TASK ITEM: Once you find the line containing "samples, the calibrated" in the data below, copy it and each following line exactly, up to and including the line containing "minority_count ys m", and nothing else.

GIVEN RECORDS:
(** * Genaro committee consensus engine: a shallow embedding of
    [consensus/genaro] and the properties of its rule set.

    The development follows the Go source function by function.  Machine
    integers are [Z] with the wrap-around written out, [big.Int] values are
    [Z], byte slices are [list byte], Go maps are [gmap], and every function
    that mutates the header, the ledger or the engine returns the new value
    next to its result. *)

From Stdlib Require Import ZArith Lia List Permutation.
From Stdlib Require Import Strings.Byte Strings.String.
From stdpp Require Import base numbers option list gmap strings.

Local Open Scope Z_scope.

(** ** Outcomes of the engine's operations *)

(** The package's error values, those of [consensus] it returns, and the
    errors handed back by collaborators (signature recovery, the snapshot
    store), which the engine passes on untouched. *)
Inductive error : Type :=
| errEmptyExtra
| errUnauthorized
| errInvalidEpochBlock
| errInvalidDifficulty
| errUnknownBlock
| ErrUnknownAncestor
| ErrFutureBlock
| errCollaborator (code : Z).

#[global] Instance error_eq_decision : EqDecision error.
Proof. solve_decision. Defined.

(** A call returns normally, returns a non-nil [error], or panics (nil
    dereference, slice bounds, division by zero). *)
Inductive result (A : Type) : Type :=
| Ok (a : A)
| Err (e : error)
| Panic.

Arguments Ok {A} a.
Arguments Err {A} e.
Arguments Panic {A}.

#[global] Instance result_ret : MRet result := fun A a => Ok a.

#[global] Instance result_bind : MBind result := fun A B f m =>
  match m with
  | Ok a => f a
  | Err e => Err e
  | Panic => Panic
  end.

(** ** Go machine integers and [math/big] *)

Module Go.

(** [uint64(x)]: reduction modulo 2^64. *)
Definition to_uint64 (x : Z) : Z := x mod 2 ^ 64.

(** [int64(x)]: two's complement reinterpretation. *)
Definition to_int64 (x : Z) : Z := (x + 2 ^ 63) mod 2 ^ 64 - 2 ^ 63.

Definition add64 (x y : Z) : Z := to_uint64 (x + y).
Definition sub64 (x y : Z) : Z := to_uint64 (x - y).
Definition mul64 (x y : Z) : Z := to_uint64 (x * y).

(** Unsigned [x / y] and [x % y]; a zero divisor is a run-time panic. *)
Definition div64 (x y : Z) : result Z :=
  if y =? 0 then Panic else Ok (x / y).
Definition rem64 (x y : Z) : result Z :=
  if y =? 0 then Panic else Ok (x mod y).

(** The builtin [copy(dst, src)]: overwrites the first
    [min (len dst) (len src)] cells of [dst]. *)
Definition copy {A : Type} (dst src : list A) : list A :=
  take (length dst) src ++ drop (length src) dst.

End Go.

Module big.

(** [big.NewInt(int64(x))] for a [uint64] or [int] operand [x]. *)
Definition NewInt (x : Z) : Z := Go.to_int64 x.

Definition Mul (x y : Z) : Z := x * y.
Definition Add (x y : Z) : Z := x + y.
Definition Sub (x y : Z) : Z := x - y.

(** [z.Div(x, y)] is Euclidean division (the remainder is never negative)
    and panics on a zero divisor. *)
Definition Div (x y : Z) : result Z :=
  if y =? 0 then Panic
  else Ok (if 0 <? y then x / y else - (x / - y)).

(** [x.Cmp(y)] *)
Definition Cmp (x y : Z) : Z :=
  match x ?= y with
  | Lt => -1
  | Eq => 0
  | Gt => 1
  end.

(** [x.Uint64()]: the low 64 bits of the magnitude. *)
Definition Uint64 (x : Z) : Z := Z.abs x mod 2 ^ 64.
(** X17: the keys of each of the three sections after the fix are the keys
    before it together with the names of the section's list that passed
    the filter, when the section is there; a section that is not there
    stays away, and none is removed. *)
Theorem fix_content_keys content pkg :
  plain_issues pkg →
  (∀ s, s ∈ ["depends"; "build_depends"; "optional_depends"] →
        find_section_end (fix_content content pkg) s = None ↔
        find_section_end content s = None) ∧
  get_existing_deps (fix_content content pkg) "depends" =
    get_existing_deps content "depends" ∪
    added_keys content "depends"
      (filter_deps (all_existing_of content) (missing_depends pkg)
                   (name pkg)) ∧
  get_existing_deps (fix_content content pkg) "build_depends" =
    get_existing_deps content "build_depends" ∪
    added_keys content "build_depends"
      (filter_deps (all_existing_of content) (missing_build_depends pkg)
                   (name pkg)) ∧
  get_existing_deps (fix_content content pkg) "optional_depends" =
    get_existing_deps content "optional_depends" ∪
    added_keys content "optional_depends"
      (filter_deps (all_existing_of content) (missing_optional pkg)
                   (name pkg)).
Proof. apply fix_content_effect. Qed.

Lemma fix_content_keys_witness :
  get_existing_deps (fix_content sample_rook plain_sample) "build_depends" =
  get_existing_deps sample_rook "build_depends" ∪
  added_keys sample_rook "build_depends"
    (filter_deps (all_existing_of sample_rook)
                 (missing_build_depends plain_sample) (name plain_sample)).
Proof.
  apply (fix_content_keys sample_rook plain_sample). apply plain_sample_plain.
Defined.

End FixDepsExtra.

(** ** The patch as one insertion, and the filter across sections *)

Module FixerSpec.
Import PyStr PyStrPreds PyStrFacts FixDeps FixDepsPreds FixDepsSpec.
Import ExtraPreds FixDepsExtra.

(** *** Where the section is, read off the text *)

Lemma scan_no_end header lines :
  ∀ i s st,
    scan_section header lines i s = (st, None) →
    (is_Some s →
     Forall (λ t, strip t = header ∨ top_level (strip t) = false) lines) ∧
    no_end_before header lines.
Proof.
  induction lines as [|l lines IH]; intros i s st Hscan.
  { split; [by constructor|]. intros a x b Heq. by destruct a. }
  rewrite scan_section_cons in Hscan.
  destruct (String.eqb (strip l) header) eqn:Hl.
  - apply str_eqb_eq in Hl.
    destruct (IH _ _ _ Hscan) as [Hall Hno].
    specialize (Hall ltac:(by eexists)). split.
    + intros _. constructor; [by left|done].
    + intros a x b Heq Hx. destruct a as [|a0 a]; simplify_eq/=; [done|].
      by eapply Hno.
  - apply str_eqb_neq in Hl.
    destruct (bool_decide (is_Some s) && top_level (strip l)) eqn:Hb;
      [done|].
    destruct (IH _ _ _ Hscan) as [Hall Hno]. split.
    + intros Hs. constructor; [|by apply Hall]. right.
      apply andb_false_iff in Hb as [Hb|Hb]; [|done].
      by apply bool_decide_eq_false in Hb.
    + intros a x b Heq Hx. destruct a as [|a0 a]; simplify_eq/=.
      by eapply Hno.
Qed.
...
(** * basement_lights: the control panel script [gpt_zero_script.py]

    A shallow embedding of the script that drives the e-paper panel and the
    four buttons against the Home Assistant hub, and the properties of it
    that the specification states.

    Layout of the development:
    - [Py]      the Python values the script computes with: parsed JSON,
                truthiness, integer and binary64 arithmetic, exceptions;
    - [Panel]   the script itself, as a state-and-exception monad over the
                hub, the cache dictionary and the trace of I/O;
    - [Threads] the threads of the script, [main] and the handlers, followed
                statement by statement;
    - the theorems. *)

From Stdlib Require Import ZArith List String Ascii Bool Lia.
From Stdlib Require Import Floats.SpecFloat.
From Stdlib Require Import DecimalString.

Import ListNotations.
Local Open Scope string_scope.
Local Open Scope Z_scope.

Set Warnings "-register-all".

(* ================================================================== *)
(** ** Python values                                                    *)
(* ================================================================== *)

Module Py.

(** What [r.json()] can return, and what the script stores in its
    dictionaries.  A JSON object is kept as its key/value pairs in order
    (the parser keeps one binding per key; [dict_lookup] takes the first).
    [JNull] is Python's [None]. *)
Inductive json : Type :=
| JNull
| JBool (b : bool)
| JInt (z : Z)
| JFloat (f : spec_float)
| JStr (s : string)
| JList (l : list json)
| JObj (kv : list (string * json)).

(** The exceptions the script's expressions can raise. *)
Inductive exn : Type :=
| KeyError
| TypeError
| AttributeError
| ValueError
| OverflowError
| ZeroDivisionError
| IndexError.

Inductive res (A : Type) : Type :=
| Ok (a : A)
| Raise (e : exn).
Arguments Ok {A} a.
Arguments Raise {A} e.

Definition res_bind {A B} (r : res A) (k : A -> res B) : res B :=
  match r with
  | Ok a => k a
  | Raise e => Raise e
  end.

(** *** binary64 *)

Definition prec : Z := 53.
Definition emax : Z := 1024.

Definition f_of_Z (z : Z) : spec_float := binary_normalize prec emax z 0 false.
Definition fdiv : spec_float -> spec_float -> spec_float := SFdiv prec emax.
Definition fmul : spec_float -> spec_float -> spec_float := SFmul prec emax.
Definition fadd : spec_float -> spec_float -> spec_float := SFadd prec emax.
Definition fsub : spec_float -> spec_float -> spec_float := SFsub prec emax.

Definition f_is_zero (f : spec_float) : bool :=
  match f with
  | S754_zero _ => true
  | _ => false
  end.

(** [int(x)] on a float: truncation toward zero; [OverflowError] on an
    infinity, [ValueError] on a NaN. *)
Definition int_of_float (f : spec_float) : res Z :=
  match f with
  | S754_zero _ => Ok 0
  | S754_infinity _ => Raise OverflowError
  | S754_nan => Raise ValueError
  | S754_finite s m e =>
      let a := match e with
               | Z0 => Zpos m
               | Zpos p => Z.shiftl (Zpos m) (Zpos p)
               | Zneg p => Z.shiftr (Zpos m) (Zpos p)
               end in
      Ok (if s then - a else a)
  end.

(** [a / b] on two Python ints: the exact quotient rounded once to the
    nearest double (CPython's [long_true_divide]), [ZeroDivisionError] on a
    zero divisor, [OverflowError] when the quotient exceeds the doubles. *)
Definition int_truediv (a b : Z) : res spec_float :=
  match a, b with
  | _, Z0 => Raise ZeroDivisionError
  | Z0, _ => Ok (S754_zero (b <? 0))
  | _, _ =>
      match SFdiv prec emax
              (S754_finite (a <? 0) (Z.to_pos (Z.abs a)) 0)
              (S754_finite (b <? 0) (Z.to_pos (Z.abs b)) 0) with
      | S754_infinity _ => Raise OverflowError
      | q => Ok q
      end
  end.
---
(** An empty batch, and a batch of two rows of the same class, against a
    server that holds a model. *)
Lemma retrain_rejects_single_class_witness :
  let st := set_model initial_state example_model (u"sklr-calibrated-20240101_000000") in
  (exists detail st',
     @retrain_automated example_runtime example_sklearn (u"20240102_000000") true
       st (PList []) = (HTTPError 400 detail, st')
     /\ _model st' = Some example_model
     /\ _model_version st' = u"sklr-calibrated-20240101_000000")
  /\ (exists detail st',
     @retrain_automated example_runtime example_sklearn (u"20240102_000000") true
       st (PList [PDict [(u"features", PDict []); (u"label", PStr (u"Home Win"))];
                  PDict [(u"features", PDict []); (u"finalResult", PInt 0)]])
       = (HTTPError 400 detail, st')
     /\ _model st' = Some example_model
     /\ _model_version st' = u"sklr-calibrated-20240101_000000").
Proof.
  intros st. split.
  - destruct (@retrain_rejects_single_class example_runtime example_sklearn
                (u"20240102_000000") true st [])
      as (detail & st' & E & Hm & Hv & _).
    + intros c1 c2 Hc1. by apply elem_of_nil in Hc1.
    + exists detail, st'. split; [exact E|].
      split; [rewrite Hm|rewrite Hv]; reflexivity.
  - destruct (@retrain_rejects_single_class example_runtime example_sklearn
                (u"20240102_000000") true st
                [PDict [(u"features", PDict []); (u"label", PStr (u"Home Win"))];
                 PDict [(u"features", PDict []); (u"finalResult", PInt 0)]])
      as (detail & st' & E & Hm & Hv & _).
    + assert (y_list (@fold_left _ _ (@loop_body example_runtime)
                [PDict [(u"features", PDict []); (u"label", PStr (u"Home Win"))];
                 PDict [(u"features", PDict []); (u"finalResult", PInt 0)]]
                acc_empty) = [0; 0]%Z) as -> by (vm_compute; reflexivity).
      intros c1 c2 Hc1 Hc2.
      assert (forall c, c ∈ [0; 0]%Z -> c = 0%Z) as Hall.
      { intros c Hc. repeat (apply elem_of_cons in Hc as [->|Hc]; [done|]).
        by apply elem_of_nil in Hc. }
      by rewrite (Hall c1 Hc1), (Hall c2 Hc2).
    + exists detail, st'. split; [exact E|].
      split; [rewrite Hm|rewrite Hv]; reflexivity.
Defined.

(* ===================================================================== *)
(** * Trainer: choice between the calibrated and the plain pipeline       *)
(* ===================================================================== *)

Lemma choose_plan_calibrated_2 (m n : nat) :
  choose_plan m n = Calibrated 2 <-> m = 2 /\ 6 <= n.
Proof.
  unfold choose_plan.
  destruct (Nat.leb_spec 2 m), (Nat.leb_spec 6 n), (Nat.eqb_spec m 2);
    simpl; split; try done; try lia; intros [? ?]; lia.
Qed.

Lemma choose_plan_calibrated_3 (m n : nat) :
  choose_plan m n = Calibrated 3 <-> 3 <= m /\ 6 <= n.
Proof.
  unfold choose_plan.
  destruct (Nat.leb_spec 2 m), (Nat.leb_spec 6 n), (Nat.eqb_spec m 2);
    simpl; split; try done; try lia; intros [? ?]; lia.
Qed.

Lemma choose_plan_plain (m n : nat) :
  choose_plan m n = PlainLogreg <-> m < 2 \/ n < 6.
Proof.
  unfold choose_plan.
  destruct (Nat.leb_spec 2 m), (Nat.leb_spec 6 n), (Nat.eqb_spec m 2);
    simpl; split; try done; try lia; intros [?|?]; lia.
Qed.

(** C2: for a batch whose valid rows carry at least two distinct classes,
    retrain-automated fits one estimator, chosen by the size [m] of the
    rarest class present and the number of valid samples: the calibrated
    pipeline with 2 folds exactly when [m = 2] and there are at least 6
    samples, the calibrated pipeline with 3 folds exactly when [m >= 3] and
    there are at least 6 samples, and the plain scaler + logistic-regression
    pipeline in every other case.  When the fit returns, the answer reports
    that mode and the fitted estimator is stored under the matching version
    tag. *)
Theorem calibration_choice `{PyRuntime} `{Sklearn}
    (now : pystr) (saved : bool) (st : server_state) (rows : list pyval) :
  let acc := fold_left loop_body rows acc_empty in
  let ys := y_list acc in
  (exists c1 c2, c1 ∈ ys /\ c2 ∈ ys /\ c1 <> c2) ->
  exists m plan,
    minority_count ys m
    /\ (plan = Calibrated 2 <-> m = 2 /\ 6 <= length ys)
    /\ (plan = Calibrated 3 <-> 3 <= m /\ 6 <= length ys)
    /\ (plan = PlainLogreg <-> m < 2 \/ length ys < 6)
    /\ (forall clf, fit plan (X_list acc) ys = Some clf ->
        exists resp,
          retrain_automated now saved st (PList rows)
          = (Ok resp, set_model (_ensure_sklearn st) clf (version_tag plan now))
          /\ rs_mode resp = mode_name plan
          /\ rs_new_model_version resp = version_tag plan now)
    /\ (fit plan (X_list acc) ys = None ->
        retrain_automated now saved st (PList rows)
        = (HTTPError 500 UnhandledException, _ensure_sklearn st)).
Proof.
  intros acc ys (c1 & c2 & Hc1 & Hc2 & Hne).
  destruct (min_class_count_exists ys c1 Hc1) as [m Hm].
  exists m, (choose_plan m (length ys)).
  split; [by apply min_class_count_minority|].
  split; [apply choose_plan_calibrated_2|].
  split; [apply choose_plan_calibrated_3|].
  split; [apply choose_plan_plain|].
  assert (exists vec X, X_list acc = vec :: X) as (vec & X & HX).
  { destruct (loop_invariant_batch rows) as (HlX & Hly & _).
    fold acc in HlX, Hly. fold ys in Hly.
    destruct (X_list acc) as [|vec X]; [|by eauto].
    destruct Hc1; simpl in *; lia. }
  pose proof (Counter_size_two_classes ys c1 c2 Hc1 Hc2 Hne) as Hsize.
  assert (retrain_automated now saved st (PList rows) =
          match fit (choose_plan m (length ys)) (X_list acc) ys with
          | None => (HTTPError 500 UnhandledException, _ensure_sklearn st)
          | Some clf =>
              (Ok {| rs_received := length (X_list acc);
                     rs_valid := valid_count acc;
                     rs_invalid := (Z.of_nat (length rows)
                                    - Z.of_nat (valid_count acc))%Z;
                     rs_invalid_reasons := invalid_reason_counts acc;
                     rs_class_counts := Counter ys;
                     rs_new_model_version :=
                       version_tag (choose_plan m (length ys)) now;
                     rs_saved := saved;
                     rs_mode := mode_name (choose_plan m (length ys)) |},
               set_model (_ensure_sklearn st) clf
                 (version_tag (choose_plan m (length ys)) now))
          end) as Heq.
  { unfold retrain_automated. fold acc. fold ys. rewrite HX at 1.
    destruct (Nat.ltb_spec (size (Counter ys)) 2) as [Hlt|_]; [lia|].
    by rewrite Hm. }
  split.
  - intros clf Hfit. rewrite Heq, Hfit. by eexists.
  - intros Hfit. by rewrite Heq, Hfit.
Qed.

FINISHED TASK:
    samples, the calibrated pipeline with 3 folds exactly when [m >= 3] and
    there are at least 6 samples, and the plain scaler + logistic-regression
    pipeline in every other case.  When the fit returns, the answer reports
    that mode and the fitted estimator is stored under the matching version
    tag. *)
Theorem calibration_choice `{PyRuntime} `{Sklearn}
    (now : pystr) (saved : bool) (st : server_state) (rows : list pyval) :
  let acc := fold_left loop_body rows acc_empty in
  let ys := y_list acc in
  (exists c1 c2, c1 ∈ ys /\ c2 ∈ ys /\ c1 <> c2) ->
  exists m plan,
    minority_count ys m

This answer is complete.